Eventually the parent body cracked apart, forming fragments like Itokawa and meteoroids containing traces of the salty liquid that splashed about inside. Hardy grains able to withstand a fiery plunge through Earth’s atmosphere may have delivered their vestiges of water to our planet when it was young.

New Thinking About Asteroids

Before this discovery, S-type asteroids similar to Itokawa were not thought to contain much evidence of water interactions. This oversight may have caused scientists to underestimate the overall water content of asteroids.

“Scientists largely agree that Earth’s water had to be delivered from the outer reaches of the solar nebula, where temperatures were much colder and allowed water to exist as ice,” explained Dr. Che. The new findings turn that theory on its head. Instead, asteroids originating much closer to Earth could have seeded our planet with water.

Thin section of the sample seen in an electron microscope
Researchers used a diamond knife to slice through the epoxy and expose a section through the inside of the dust particle, seen here under an electron microscope. (Credit: Shaofan Che and Tom Zega/University of Arizona)

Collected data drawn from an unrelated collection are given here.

(* ===== verification/MCSketchAlg.v ===== *)
(** * The minimum cut algorithm: src/include/mc_sketch_alg.h and
    src/src/mc_sketch_alg.cpp

    [MCSketchAlg] keeps several sketch graphs over one set of nodes, in one array of
    sketches, and peels spanning forests off each of them. Its fields are those of
    [CCSketchAlg] and two counters; its parallel rounds are the same code with an
    offset into the array and a split that caps the last segment. The file has all
    its operations; [MCIngest] and [MCQuery] have their properties. *)

From Stdlib Require Import NArith Lia.
From stdpp Require Import base list gmap sets numbers relations.
From S2P Require Import Prelude Float64 Util Bucket Sketch XXHash Concrete SketchSpec Dsu Graph Configuration CCSketchAlg Partition ReturnTypes MergeInstr Boruvka CCQuery.

(** The pointer array [sketches] has [num_vertices * max_sketch_graphs] entries;
    [sketches core] is the part of it that points to a sketch: the sample sketch of
    the constructor, then the graphs created so far. An access beyond it follows an
    uninitialised pointer. *)
Record MCSketchAlg := mkMC {
  core : CCSketchAlg;
  max_sketch_graphs : nat;
  num_sketch_graphs : nat;
}.

Definition set_core (m : MCSketchAlg) (c : CCSketchAlg) : MCSketchAlg :=
  mkMC c (max_sketch_graphs m) (num_sketch_graphs m).

(** VieCut computes a minimum cut: its weight, and the side of each node. *)
Class VieCut := {
  perform_minimum_cut : nat → list Edge → N;
  getNodeInCut : nat → list Edge → nat → bool;
}.

Record MinCut := mkMinCut { left_vertices : gset nat; right_vertices : gset nat; value : N }.

(** The programs of the threads of [filter_sf_edges]: the positions in the sorted
    adjacency that a thread applies, one by one. *)
Fixpoint run_forward (fuel : nat) (edges : list Edge) (s : nat) (start : nat)
    : outcome (list nat * nat) :=
  match fuel with
  | O => Throw OutOfFuel
  | S fuel =>
      e ← arr_get edges start;
      if decide (src e = s) then
        r ← run_forward fuel edges s (S start); Ok (start :: r.1, r.2)
      else Ok ([], start)
  end.

(** [edges[end - 1]] with [end = 0] is outside the array. *)
Fixpoint run_backward (edges : list Edge) (s : nat) (stop : nat) : outcome (list nat * nat) :=
  match stop with
  | O => Throw OutOfBounds
  | S k =>
      e ← arr_get edges k;
      if decide (src e = s) then
        r ← run_backward edges s k; Ok (k :: r.1, r.2)
      else Ok ([], stop)
  end.

Definition filter_thread (part : nat → nat → nat → nat * nat) (T : nat) (edges : list Edge) (t : nat)
    : outcome (list nat) :=
  let '(start, stop) := part (length edges) t T in
  fw ← (if decide (0 < start) then
          x ← arr_get edges start; y ← arr_get edges (start - 1);
          if decide (src x = src y) then run_forward (S (length edges)) edges (src x) start
          else Ok ([], start)
        else Ok ([], start));
  bw ← (if decide (stop < length edges) then
          match stop with
          | O => Throw OutOfBounds
          | S k =>
              x ← arr_get edges k; y ← arr_get edges stop;
              if decide (src x = src y) then run_backward edges (src x) stop else Ok ([], stop)
          end
        else Ok ([], stop));
  Ok (fw.1 ++ bw.1 ++ seq fw.2 (bw.2 - fw.2)).

Module MC.

Inductive QueryCode := CONNECTIVITY | KSPANNINGFORESTS | MINIMUMCUT.

#[global] Instance QueryCode_eq_dec : EqDecision QueryCode.
Proof. solve_decision. Defined.

Section ops.
Context `{BuildConfig, Libm, Hashing}.

(** *** Ingestion *)

Definition new_MCSketchAlg (nv : nat) (sd : N) (prio : list N) (max : nat)
    (cfg : CCAlgConfiguration) : MCSketchAlg :=
  mkMC (set_valid (set_sketches (new_CCSketchAlg nv sd prio cfg)
          [alg_sketch nv sd (_sketches_factor cfg)]) false) max 0.

Definition allocate_worker_memory (m : MCSketchAlg) (num_workers : nat) : MCSketchAlg :=
  set_core m (CCSketchAlg.allocate_worker_memory (core m) num_workers).

Definition get_desired_updates_per_batch (m : MCSketchAlg) : outcome N :=
  CCSketchAlg.get_desired_updates_per_batch (core m).

(** An invalid id is reported and ignored. *)
Definition create_sketch_graph (graph_id : nat) (m : MCSketchAlg) : MCSketchAlg :=
  let c := core m in
  if decide (max_sketch_graphs m ≤ graph_id ∨ graph_id ≠ num_sketch_graphs m) then m
  else
    mkMC (set_sketches c
            (take (graph_id * num_vertices c) (sketches c) ++
             ((λ _, alg_sketch (num_vertices c) (cc_seed c) (_sketches_factor (config c))) <$>
                seq 0 (num_vertices c))))
      (max_sketch_graphs m) (S (num_sketch_graphs m)).

Definition pre_insert (m : MCSketchAlg) (upd : GraphUpdate) : outcome MCSketchAlg :=
  c ← CCSketchAlg.pre_insert (core m) upd; Ok (set_core m c).

Definition apply_update_batch (m : MCSketchAlg) (thr_id src_vertex : nat) (dst_vertices : list nat)
    : outcome MCSketchAlg :=
  c ← CCSketchAlg.apply_update_batch (core m) thr_id src_vertex dst_vertices; Ok (set_core m c).

Definition apply_update_batch_single_graph (m : MCSketchAlg) (thr_id graph_id src_vertex : nat)
    (dst_vertices : list nat) : outcome MCSketchAlg :=
  let c := core m in
  if update_locked c then Throw UpdateLockedException
  else
    delta ← arr_get (delta_sketches c) thr_id;
    let delta := zero_contents delta in
    let delta := foldl (λ delta d, update delta (concat_pairing_fn src_vertex d))
                   delta dst_vertices in
    let i := graph_id * num_vertices c + src_vertex in
    s ← arr_get (sketches c) i;
    let c := set_deltas c (<[thr_id := delta]> (delta_sketches c)) in
    Ok (set_core m (set_sketches c (<[i := merge s delta]> (sketches c)))).

Definition apply_raw_buckets_update (m : MCSketchAlg) (src_vertex : nat) (raw_buckets : list Bucket)
    : outcome MCSketchAlg :=
  c ← CCSketchAlg.apply_raw_buckets_update (core m) src_vertex raw_buckets; Ok (set_core m c).

Definition update_subgraph (graph_id : nat) (m : MCSketchAlg) (upd : GraphUpdate)
    : outcome MCSketchAlg :=
  m ← pre_insert m upd;
  let base := num_vertices (core m) * graph_id in
  let e := edge upd in
  c ← update_sketch (core m) (base + src e) (concat_pairing_fn (src e) (dst e));
  c ← update_sketch c (base + dst e) (concat_pairing_fn (src e) (dst e));
  Ok (set_core m c).

Definition has_cached_query (m : MCSketchAlg) (code : QueryCode) : bool :=
  if decide (code = CONNECTIVITY) then shared_dsu_valid (core m) else false.

(** *** Boruvka

    The rounds are the code of [CCSketchAlg] line by line, on the sketches of one
    graph and with the capped split. *)

Definition sample_supernode := Boruvka.sample_supernode.
Definition merge_global := Boruvka.merge_global.
Definition find_last_partition_of_root := MergeInstr.find_last_partition_of_root.

Definition run_round_zero (order : list nat) (st : RoundState) (sks : list Sketch) :=
  Boruvka.run_round_zero 0 order st sks.

Definition run_k_round_zero (nv graph_id : nat) (order : list nat) (st : RoundState)
    (sks : list Sketch) := Boruvka.run_round_zero (graph_id * nv) order st sks.

Definition perform_boruvka_round (nv : nat) (fresh : Sketch) (T : nat) :=
  Boruvka.perform_boruvka_round nv 0 fresh mc_get_ith_partition T.

Definition perform_k_boruvka_round (nv graph_id : nat) (fresh : Sketch) (T : nat) :=
  Boruvka.perform_boruvka_round nv (graph_id * nv) fresh mc_get_ith_partition T.

Definition create_merge_instructions (nv T : nat) :=
  MergeInstr.create_merge_instructions mc_get_ith_partition nv T.

(** The emulation on the sketches from [base] on. An exception leaves the lock. *)
Definition emulate (base : nat) (q : QueryRun) (c : CCSketchAlg) : outcome unit * CCSketchAlg :=
  let c := set_locked c true in
  let '(res, b) := boruvka_rounds (num_vertices c) base (cc_sketch c) mc_get_ith_partition
                     (q_threads q) (q_schedule q) (dsu c) (sketches c) (last_query_rounds c) in
  let c := set_sketches (set_forest (set_dsu c (b_dsu b)) (b_forest b)) (b_sketches b) in
  match res with
  | Throw e => (Throw e, c)
  | Ok _ => (Ok tt, set_locked (set_rounds c (b_rounds b)) false)
  end.

Definition boruvka_emulation (q : QueryRun) (m : MCSketchAlg) : outcome unit * MCSketchAlg :=
  let '(res, c) := emulate 0 q (core m) in
  match res with
  | Throw e => (Throw e, set_core m c)
  | Ok _ => (Ok tt, set_core m (set_valid c true))
  end.

(** The flags of the cached answer stay as they are. *)
Definition k_boruvka_emulation (q : QueryRun) (graph_id : nat) (m : MCSketchAlg)
    : outcome unit * MCSketchAlg :=
  let '(res, c) := emulate (graph_id * num_vertices (core m)) q (core m) in
  (res, set_core m c).

(** One iteration of the loop of [k_boruvka_emulation] in terms of the rounds above. *)
Lemma k_boruvka_iteration nv graph_id fresh T sch fuel round_num merge_instr gs b :
  boruvka_loop nv (graph_id * nv) fresh mc_get_ith_partition T sch (S fuel) round_num merge_instr gs b =
    match perform_k_boruvka_round nv graph_id fresh T (zero_order sch) (round_order sch round_num)
            round_num merge_instr (b_dsu b) (b_forest b) gs (b_sketches b) with
    | Throw e => (Throw e, b)
    | Ok (st, sks) =>
        let b := mkBoruvka (r_dsu st) (r_forest st) sks (b_rounds b) in
        match r_err st with
        | Some e => (Throw e, b)
        | None =>
            if r_modified st then
              match create_merge_instructions nv T (merge_sched sch round_num) (b_dsu b) merge_instr with
              | Throw e => (Throw e, b)
              | Ok (d, merge_instr) =>
                  boruvka_loop nv (graph_id * nv) fresh mc_get_ith_partition T sch fuel (S round_num)
                    merge_instr (r_global st) (mkBoruvka d (b_forest b) (b_sketches b) (b_rounds b))
              end
            else (Ok tt, mkBoruvka (b_dsu b) (b_forest b) (b_sketches b) round_num)
        end
    end.
Proof. reflexivity. Qed.

(** *** Queries *)

(** Only the sketches of graph 0 are reset. *)
Definition reset_sample_states (m : MCSketchAlg) : MCSketchAlg :=
  let c := core m in
  set_core m (set_sketches c
    ((reset_sample_state <$> take (num_vertices c) (sketches c)) ++
     drop (num_vertices c) (sketches c))).

Definition ensure_answer (q : QueryRun) (cached : bool) (m : MCSketchAlg)
    : outcome unit * MCSketchAlg :=
  if cached then (Ok tt, m)
  else
    let '(res, m) := boruvka_emulation q m in
    (res, reset_sample_states m).

Definition connected_components (q : QueryRun) (m : MCSketchAlg)
    : outcome ConnectedComponents * MCSketchAlg :=
  let '(res, m) := ensure_answer q (shared_dsu_valid (core m)) m in
  match res with
  | Throw e => (Throw e, m)
  | Ok _ =>
      match new_ConnectedComponents (q_components_order q) (num_vertices (core m)) (dsu (core m)) with
      | Throw e => (Throw e, m)
      | Ok (cc, d) => (Ok cc, set_core m (set_dsu (core m) d))
      end
  end.

Definition point_query (q : QueryRun) (a b : nat) (m : MCSketchAlg) : outcome bool * MCSketchAlg :=
  let '(res, m) := ensure_answer q (dsu_valid (core m)) m in
  match res with
  | Throw e => (Throw e, m)
  | Ok _ =>
      match find_root (dsu (core m)) a with
      | Throw e => (Throw e, m)
      | Ok (ra, d) =>
          match find_root d b with
          | Throw e => (Throw e, set_core m (set_dsu (core m) d))
          | Ok (rb, d) => (Ok (bool_decide (ra = rb)), set_core m (set_dsu (core m) d))
          end
      end
  end.

(** The exception of the emulation is caught and dropped; the forest is what the
    forest array holds then. *)
Definition calc_spanning_forest (q : QueryRun) (graph_id : nat) (m : MCSketchAlg)
    : outcome SpanningForest * MCSketchAlg :=
  let '(res, m) := k_boruvka_emulation q graph_id m in
  match res with
  | Ok _ | Throw (OutOfSamplesException _ _ _) =>
      (Ok (new_SpanningForest (num_vertices (core m)) (spanning_forest (core m))), m)
  | Throw e => (Throw e, m)
  end.

(** One update of [filter_sf_edges]. *)
Definition filter_update (base : nat) (edges : list Edge) (c : CCSketchAlg) (i : nat)
    : outcome CCSketchAlg :=
  e ← arr_get edges i;
  update_sketch c (base + src e) (concat_pairing_fn (src e) (dst e)).

(** The order of the updates is the schedule of the threads. *)
Definition filter_sf_edges (sort : list Edge → list Edge) (T : nat) (sched : list nat)
    (sf : SpanningForest) (graph_id : nat) (m : MCSketchAlg) : outcome (SpanningForest * MCSketchAlg) :=
  let c := set_valid (core m) false in
  let '(edges, sf) := get_sorted_adjacency sort sf in
  progs ← outcome_list (filter_thread mc_get_ith_partition T edges <$> seq 0 T);
  c ← outcome_fold (filter_update (graph_id * num_vertices c) edges) c (interleave sched progs).*2;
  Ok (sf, set_core m c).

(** What the run-time chooses in one round of the forest peeling. *)
Record ForestRun := mkForestRun { f_query : QueryRun; f_filter : list nat; f_restore : list nat }.

(** The filters run on as many threads as the queries. *)
Fixpoint peel_forests (sort : list Edge → list Edge) (runs : list ForestRun) (graph_id : nat)
    (SFs : list SpanningForest) (max_rounds : nat) (m : MCSketchAlg)
    : outcome (list SpanningForest * nat * MCSketchAlg) :=
  match runs with
  | [] => Ok (SFs, max_rounds, m)
  | run :: runs =>
      let '(res, m) := calc_spanning_forest (f_query run) graph_id m in
      sf ← res;
      let max_rounds := last_query_rounds (core m) `max` max_rounds in
      r ← filter_sf_edges sort (q_threads (f_query run)) (f_filter run) sf graph_id m;
      peel_forests sort runs graph_id (SFs ++ [r.1]) max_rounds r.2
  end.

Fixpoint restore_forests (sort : list Edge → list Edge) (runs : list ForestRun) (graph_id : nat)
    (SFs : list SpanningForest) (m : MCSketchAlg) : outcome (list SpanningForest * MCSketchAlg) :=
  match runs, SFs with
  | run :: runs, sf :: SFs =>
      r ← filter_sf_edges sort (q_threads (f_query run)) (f_restore run) sf graph_id m;
      r2 ← restore_forests sort runs graph_id SFs r.2;
      Ok (r.1 :: r2.1, r2.2)
  | _, _ => Ok (SFs, m)
  end.

Definition calc_disjoint_spanning_forests (sort : list Edge → list Edge) (runs : list ForestRun)
    (graph_id : nat) (m : MCSketchAlg) : outcome (list SpanningForest * MCSketchAlg) :=
  r ← peel_forests sort runs graph_id [] 0 m;
  r2 ← restore_forests sort runs graph_id r.1.1 r.2;
  Ok (r2.1, set_core r2.2 (set_rounds (core r2.2) r.1.2)).

Definition calc_minimum_cut `{VieCut} (edges : list Edge) (m : MCSketchAlg) : MinCut :=
  let n := num_vertices (core m) in
  mkMinCut (list_to_set (filter (λ i, getNodeInCut n edges i = true) (seq 0 n)))
    (list_to_set (filter (λ i, getNodeInCut n edges i ≠ true) (seq 0 n)))
    (perform_minimum_cut n edges).
End ops.
End MC.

“If it now turns out that the most common asteroids may be much ‘wetter’ than we thought, that will make the water delivery hypothesis by asteroids even more plausible,” Dr. Zega concluded.

The traces of water found on Itokawa’s offspring suggest we may owe our existence to asteroids like it. According to Dr. Zega, “Several oceans worth of water could be delivered just by this mechanism.” As we explore our Solar System and unlock more asteroid secrets, we may discover Earth owes its blue marble existence to being in the right place at the right time billions of years ago.

Itokawa, the asteroid from which the samples were taken, belongs to a group called ordinary chondrites, accounting for about 87% of meteorites found on Earth. These meteorites are generally not associated with water-bearing minerals. However, the discovery of sodium chloride within the crystals challenges previous assumptions and suggests that this population of asteroids might contain more water than previously believed.

The study is published in the journal Nature Astronomy.